═══ Data provided ═══

(** One iteration of the loop, from a running application whose ball is
    well formed and inside the arena. *)
Lemma app_frame (ms : Z) (events : list App.event) (app : App.t) :
  Ball.well_formed (App.ball app) ->
  exists app' cmds,
    App._update (IZR ms / 1000) (App._handle_events events app) = Ok app'
    /\ App._draw app' = Ok cmds
    /\ App.running app' = andb (App.running app) (negb (quits events))
    /\ App.arena app' = App.arena app
    /\ Ball.update (IZR ms / 1000) (App.ball app) = Ok (App.ball app')
    /\ Ball.well_formed (App.ball app').
Proof.
  intros Hwf.
  destruct (handle_events_fields events app) as (Hrun & Hball & Har).
  destruct (update_frame (IZR ms / 1000) (App.ball app) Hwf)
    as (b' & Hup & Hwf' & _).
  exists (App.mk (App.arena app) b'
                 (andb (App.running app) (negb (quits events)))).
  assert (Hwf'' : Ball.well_formed
                    (App.ball (App.mk (App.arena app) b'
                       (andb (App.running app) (negb (quits events))))))
    by exact Hwf'.
  destruct (ball_draw_value _ Hwf'') as (col & _ & Hdraw).
  eexists. split.
  { unfold App._update. rewrite Hball, Hup, Har, Hrun. reflexivity. }
  split.
  { unfold App._draw. rewrite Hdraw. reflexivity. }
  split; [reflexivity |]. split; [reflexivity |].
  split; [exact Hup | exact Hwf'].
Qed.

(** X17.  [_handle_events] can only stop the application: [running] is true
    afterwards exactly when it was true before and no event of the batch is
    [QUIT] or a [KEYDOWN] of the escape key; the ball and the arena are not
    touched. *)
Theorem handle_events_only_stops (events : list App.event) (app : App.t) :
  App.running (App._handle_events events app)
  = andb (App.running app) (negb (quits events))
  /\ (App.running app = false ->
      App.running (App._handle_events events app) = false)
  /\ (In App.QUIT events \/ In (App.KEYDOWN App.K_ESCAPE) events ->
      App.running (App._handle_events events app) = false)
  /\ App.ball (App._handle_events events app) = App.ball app
  /\ App.arena (App._handle_events events app) = App.arena app.
Proof.
  destruct (handle_events_fields events app) as (Hrun & Hball & Har).
  split; [exact Hrun |]. split; [| split; [| split; assumption]].
  - intros Hoff. rewrite Hrun, Hoff. reflexivity.
  - intros Hquit. rewrite Hrun.
    assert (Hq : quits events = true).
    { unfold quits. apply existsb_exists.
      destruct Hquit as [Hin | Hin]; eexists; (split; [exact Hin |]).
      - reflexivity.
      - apply Z.eqb_refl. }
    rewrite Hq. apply Bool.andb_false_r.
Qed.

Lemma handle_events_only_stops_witness :
  (In App.QUIT [App.OTHER; App.QUIT]
   \/ In (App.KEYDOWN App.K_ESCAPE) [App.OTHER; App.QUIT])
  /\ App.running (App._handle_events [App.OTHER; App.QUIT] (App.init 0))
     = false.
Proof.
  assert (H : In App.QUIT [App.OTHER; App.QUIT]
              \/ In (App.KEYDOWN App.K_ESCAPE) [App.OTHER; App.QUIT])
    by (left; right; left; reflexivity).
  split; [exact H |].
  exact (proj1 (proj2 (proj2
           (handle_events_only_stops [App.OTHER; App.QUIT] (App.init 0)))) H).
Defined.

Lemma run_cut_at_quit (pre post : list (Z * list App.event)) (ms : Z)
    (events : list App.event) (app : App.t) :
  quits events = true ->
  App.run (pre ++ (ms, events) :: post) app
  = App.run (pre ++ [(ms, events)]) app.
Proof.
  intros Hquit. revert app.
  induction pre as [| [ms0 events0] pre IH]; intros app; simpl.
  - destruct (App.running app) eqn:Hrun; [| reflexivity].
    destruct (App._update (IZR ms / 1000) (App._handle_events events app))
      as [app2 |] eqn:Hup; cbn [bind]; [| reflexivity].
    destruct (App._draw app2) as [cmds |]; cbn [bind]; [| reflexivity].
    apply app_update_fields in Hup as (Hrun2 & _).
    destruct (handle_events_fields events app) as (Hrun1 & _).
    rewrite Hrun1, Hquit, Bool.andb_false_r in Hrun2.
    rewrite (run_stopped post app2 Hrun2). reflexivity.
  - destruct (App.running app); [| reflexivity].
    destruct (App._update (IZR ms0 / 1000) (App._handle_events events0 app))
      as [app2 |]; cbn [bind]; [| reflexivity].
    destruct (App._draw app2) as [cmds |]; cbn [bind]; [| reflexivity].
    rewrite IH. reflexivity.
Qed.

Lemma run_until_quit (pre : list (Z * list App.event)) (ms : Z)
    (events : list App.event) (app : App.t) :
  App.running app = true ->
  Forall (fun f => quits (snd f) = false) pre ->
  quits events = true ->
  Ball.well_formed (App.ball app) ->
  exists app' drawn,
    App.run (pre ++ [(ms, events)]) app = Ok (app', drawn)
    /\ App.running app' = false
    /\ length drawn = S (length pre).
Proof.
  intros Hrun Hpre Hquit. revert app Hrun.
  induction pre as [| [ms0 events0] pre IH]; intros app Hrun Hwf; simpl.
  - rewrite Hrun.
    destruct (app_frame ms events app Hwf)
      as (app2 & cmds & Hup & Hdraw & Hrun2 & _).
    rewrite Hup. cbn [bind]. rewrite Hdraw. cbn [bind]. exists app2, [cmds].
    rewrite Hrun, Hquit in Hrun2. repeat split. exact Hrun2.
  - rewrite Hrun. inversion Hpre as [| ? ? Hq0 Hrest]; subst. simpl in Hq0.
    destruct (app_frame ms0 events0 app Hwf)
      as (app2 & cmds & Hup & Hdraw & Hrun2 & _ & _ & Hwf2).
    rewrite Hup. cbn [bind]. rewrite Hdraw. cbn [bind].
    rewrite Hrun, Hq0 in Hrun2.
    destruct (IH Hrest app2 Hrun2 Hwf2) as (app' & drawn & Hgo & Hoff & Hlen).
    rewrite Hgo. cbn [bind]. exists app', (cmds :: drawn).
    split; [reflexivity |]. split; [exact Hoff |]. simpl. rewrite Hlen.
    reflexivity.
Qed.

(** X18.  The loop ends with the first iteration whose events ask to stop:
    that iteration is still updated and drawn, and whatever pygame would
    deliver afterwards is never read.  From a well-formed ball, a run of
    [n] iterations without such an event followed by one with it returns,
    with [running] false and [n + 1] frames drawn. *)
Theorem run_stops_after_quit (pre post : list (Z * list App.event)) (ms : Z)
    (events : list App.event) (app : App.t) :
  App.running app = true ->
  Forall (fun f => quits (snd f) = false) pre ->
  quits events = true ->
  App.run (pre ++ (ms, events) :: post) app
  = App.run (pre ++ [(ms, events)]) app
  /\ (Ball.well_formed (App.ball app) ->
      exists app' drawn,
        App.run (pre ++ (ms, events) :: post) app = Ok (app', drawn)
        /\ App.running app' = false
        /\ length drawn = S (length pre)).
Proof.
  intros Hrun Hpre Hquit.
  pose proof (run_cut_at_quit pre post ms events app Hquit) as Hcut.
  split; [exact Hcut |].
  intros Hwf. rewrite Hcut.
  apply run_until_quit; assumption.
Qed.

Lemma run_stops_after_quit_witness :
  App.running (App.init 0) = true
  /\ Forall (fun f => quits (snd f) = false) [(8%Z, [App.OTHER])]
  /\ quits [App.KEYDOWN 27] = true
  /\ Ball.well_formed (App.ball (App.init 0))
  /\ exists app' drawn,
       App.run ([(8%Z, [App.OTHER])] ++ (8%Z, [App.KEYDOWN 27]) :: [(8%Z, [])])
               (App.init 0)
       = Ok (app', drawn)
       /\ App.running app' = false
       /\ length drawn = 2%nat.
Proof.
  assert (H1 : App.running (App.init 0) = true) by reflexivity.
  assert (H2 : Forall (fun f => quits (snd f) = false) [(8%Z, [App.OTHER])])
    by (constructor; [reflexivity | constructor]).
  assert (H3 : quits [App.KEYDOWN 27] = true) by reflexivity.
  assert (H4 : Ball.well_formed (App.ball (App.init 0))).
  { apply init_well_formed. simpl. lra. }
  split; [exact H1 |]. split; [exact H2 |]. split; [exact H3 |].
  split; [exact H4 |].
  exact (proj2 (run_stops_after_quit [(8%Z, [App.OTHER])] [(8%Z, [])] 8
                  [App.KEYDOWN 27] (App.init 0) H1 H2 H3) H4).
Defined.

(** ** Ball: the trails over a run *)

Lemma update_trail_step (dt : R) (b : Ball.t) :
  Ball.well_formed b ->
  exists b' col,
    Ball.update dt b = Ok b'
    /\ Ball.well_formed b'
    /\ TrailManager.motion_trail (Ball.trails b')
       = deque_append TRAIL_LEN (TrailManager.motion_trail (Ball.trails b))
                      (Ball.x b', Ball.y b')
    /\ TrailManager.impacts (Ball.trails b')
       = filter live
           (map (decay dt)
                (TrailManager.impacts (Ball.trails b)
                 ++ (if Rgt_dec (Ball.dist (Ball.moved dt b))
                                (Ball.max_dist (Ball.moved dt b))
                     then [((Ball.x b', Ball.y b'), IMPACT_LIFETIME, col)]
                     else []))).
Proof.
  intros Hwf.
  destruct (update_trails dt b Hwf) as (b' & col & Hup & _ & Htr).
  destruct (update_frame dt b Hwf) as (b2 & Hup2 & Hwf2 & _).
  rewrite Hup in Hup2. injection Hup2 as <-.
  exists b', col. split; [exact Hup |]. split; [exact Hwf2 |].
  rewrite Htr, impacts_update.
  destruct (Rgt_dec _ _); split; try reflexivity.
  cbn [TrailManager.impacts TrailManager.push_position]. rewrite app_nil_r.
  reflexivity.
Qed.

(** X20.  Over a run of frames the motion trail of a well-formed ball gains
    one sample per frame until it holds [TRAIL_LEN] samples, and holds
    [TRAIL_LEN] samples from then on. *)
Theorem run_trail_length (dts : list R) (b : Ball.t) :
  Ball.well_formed b ->
  (length (TrailManager.motion_trail (Ball.trails b)) <= TRAIL_LEN)%nat ->
  exists b',
    run dts b = Ok b'
    /\ length (TrailManager.motion_trail (Ball.trails b'))
       = Nat.min (length (TrailManager.motion_trail (Ball.trails b))
                  + length dts) TRAIL_LEN
    /\ ((TRAIL_LEN <= length dts)%nat ->
        length (TrailManager.motion_trail (Ball.trails b')) = TRAIL_LEN).
Proof.
  intros Hwf Hcap.
  assert (Hmain : exists b',
            run dts b = Ok b'
            /\ length (TrailManager.motion_trail (Ball.trails b'))
               = Nat.min (length (TrailManager.motion_trail (Ball.trails b))
                          + length dts) TRAIL_LEN).
  { revert b Hwf Hcap. induction dts as [| dt rest IH]; intros b Hwf Hcap.
    - exists b. split; [reflexivity |]. simpl. lia.
    - destruct (update_trail_step dt b Hwf) as (b1 & col & Hup & Hwf1 & Hmt & _).
      assert (Hlen1 : length (TrailManager.motion_trail (Ball.trails b1))
                      = Nat.min (S (length (TrailManager.motion_trail
                                              (Ball.trails b)))) TRAIL_LEN).
      { rewrite Hmt. apply length_deque_append, Hcap. }
      destruct (IH b1 Hwf1) as (b' & Hrun & Hlen); [lia |].
      exists b'. simpl run. rewrite Hup. cbn [bind].
      split; [exact Hrun |]. rewrite Hlen, Hlen1. simpl length. lia. }
  destruct Hmain as (b' & Hrun & Hlen).
  exists b'. split; [exact Hrun |]. split; [exact Hlen |].
  intros Hlong. rewrite Hlen. lia.
Qed.

Lemma run_trail_length_witness :
  Ball.well_formed center_ball
  /\ (length (TrailManager.motion_trail (Ball.trails center_ball))
      <= TRAIL_LEN)%nat
  /\ exists b',
       run [1 / 100; 1 / 100] center_ball = Ok b'
       /\ length (TrailManager.motion_trail (Ball.trails b'))
          = Nat.min
              (length (TrailManager.motion_trail (Ball.trails center_ball))
               + length [1 / 100; 1 / 100]) TRAIL_LEN.
Proof.
  assert (H : (length (TrailManager.motion_trail (Ball.trails center_ball))
               <= TRAIL_LEN)%nat) by (simpl; lia).
  split; [exact center_ball_well_formed |]. split; [exact H |].
  destruct (run_trail_length [1 / 100; 1 / 100] center_ball
              center_ball_well_formed H) as (b' & Hrun & Hlen & _).
  exists b'. split; [exact Hrun | exact Hlen].
Defined.

Lemma decayed_lives (dt : R) (l : list TrailManager.impact) :
  0 <= dt ->
  Forall (fun i => 0 < life i <= IMPACT_LIFETIME) l ->
  Forall (fun i => 0 < life i <= IMPACT_LIFETIME)
         (filter live (map (decay dt) l)).
Proof.
  intros Hdt Hall. apply Forall_forall. intros i Hi.
  apply filter_In in Hi as [Hi Hlive]. apply live_spec in Hlive.
  apply in_map_iff in Hi as (j & <- & Hj).
  rewrite Forall_forall in Hall. specialize (Hall j Hj).
  destruct j as [[pos t0] col]. unfold life in *. simpl in *. lra.
Qed.

(** X21.  Over a run of frames with [dt >= 0], every impact that the ball
    keeps has a life in [(0, IMPACT_LIFETIME]], provided those it started
    with had; and the ball never holds more impacts than it started with
    plus one per bounce. *)
Theorem run_impacts_bounded (dts : list R) (b : Ball.t) :
  Ball.well_formed b ->
  Forall (fun dt => 0 <= dt) dts ->
  Forall (fun i => 0 < life i <= IMPACT_LIFETIME)
         (TrailManager.impacts (Ball.trails b)) ->
  exists b',
    run dts b = Ok b'
    /\ Forall (fun i => 0 < life i <= IMPACT_LIFETIME)
              (TrailManager.impacts (Ball.trails b'))
    /\ (length (TrailManager.impacts (Ball.trails b'))
        <= length (TrailManager.impacts (Ball.trails b)) + collisions dts b)%nat.
Proof.
  revert b. induction dts as [| dt rest IH]; intros b Hwf Hdts Hall.
  - exists b. split; [reflexivity |]. split; [exact Hall | simpl; lia].
  - inversion Hdts as [| ? ? Hdt Hrest]; subst.
    destruct (update_trail_step dt b Hwf) as (b1 & col & Hup & Hwf1 & _ & Himp).
    assert (Hall1 : Forall (fun i => 0 < life i <= IMPACT_LIFETIME)
                           (TrailManager.impacts (Ball.trails b1))).
    { rewrite Himp. apply decayed_lives; [exact Hdt |].
      apply Forall_app. split; [exact Hall |].
      destruct (Rgt_dec _ _); [| constructor].
      constructor; [| constructor].
      unfold life, IMPACT_LIFETIME. simpl. lra. }
    assert (Hlen1 : (length (TrailManager.impacts (Ball.trails b1))
                     <= length (TrailManager.impacts (Ball.trails b))
                        + (if Rgt_dec (Ball.dist (Ball.moved dt b))
                                      (Ball.max_dist (Ball.moved dt b))
                           then 1 else 0))%nat).
    { rewrite Himp.
      eapply Nat.le_trans; [apply filter_length_le |].
      rewrite length_map, length_app.
      destruct (Rgt_dec _ _); simpl; lia. }
    destruct (IH b1 Hwf1 Hrest Hall1) as (b' & Hrun & Hall' & Hlen').
    exists b'. simpl run. simpl collisions. rewrite Hup. cbn [bind].
    split; [exact Hrun |]. split; [exact Hall' |]. lia.
Qed.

═══

- _Problem description_:
After locating the line with "Ball.well_formed (App.ball app')." above, return that line and every later line through the one with "destruct (ball_draw_value _", word for word and with nothing else.

- _Exercise output_:
    /\ Ball.well_formed (App.ball app').
Proof.
  intros Hwf.
  destruct (handle_events_fields events app) as (Hrun & Hball & Har).
  destruct (update_frame (IZR ms / 1000) (App.ball app) Hwf)
    as (b' & Hup & Hwf' & _).
  exists (App.mk (App.arena app) b'
                 (andb (App.running app) (negb (quits events)))).
  assert (Hwf'' : Ball.well_formed
                    (App.ball (App.mk (App.arena app) b'
                       (andb (App.running app) (negb (quits events))))))
    by exact Hwf'.
  destruct (ball_draw_value _ Hwf'') as (col & _ & Hdraw).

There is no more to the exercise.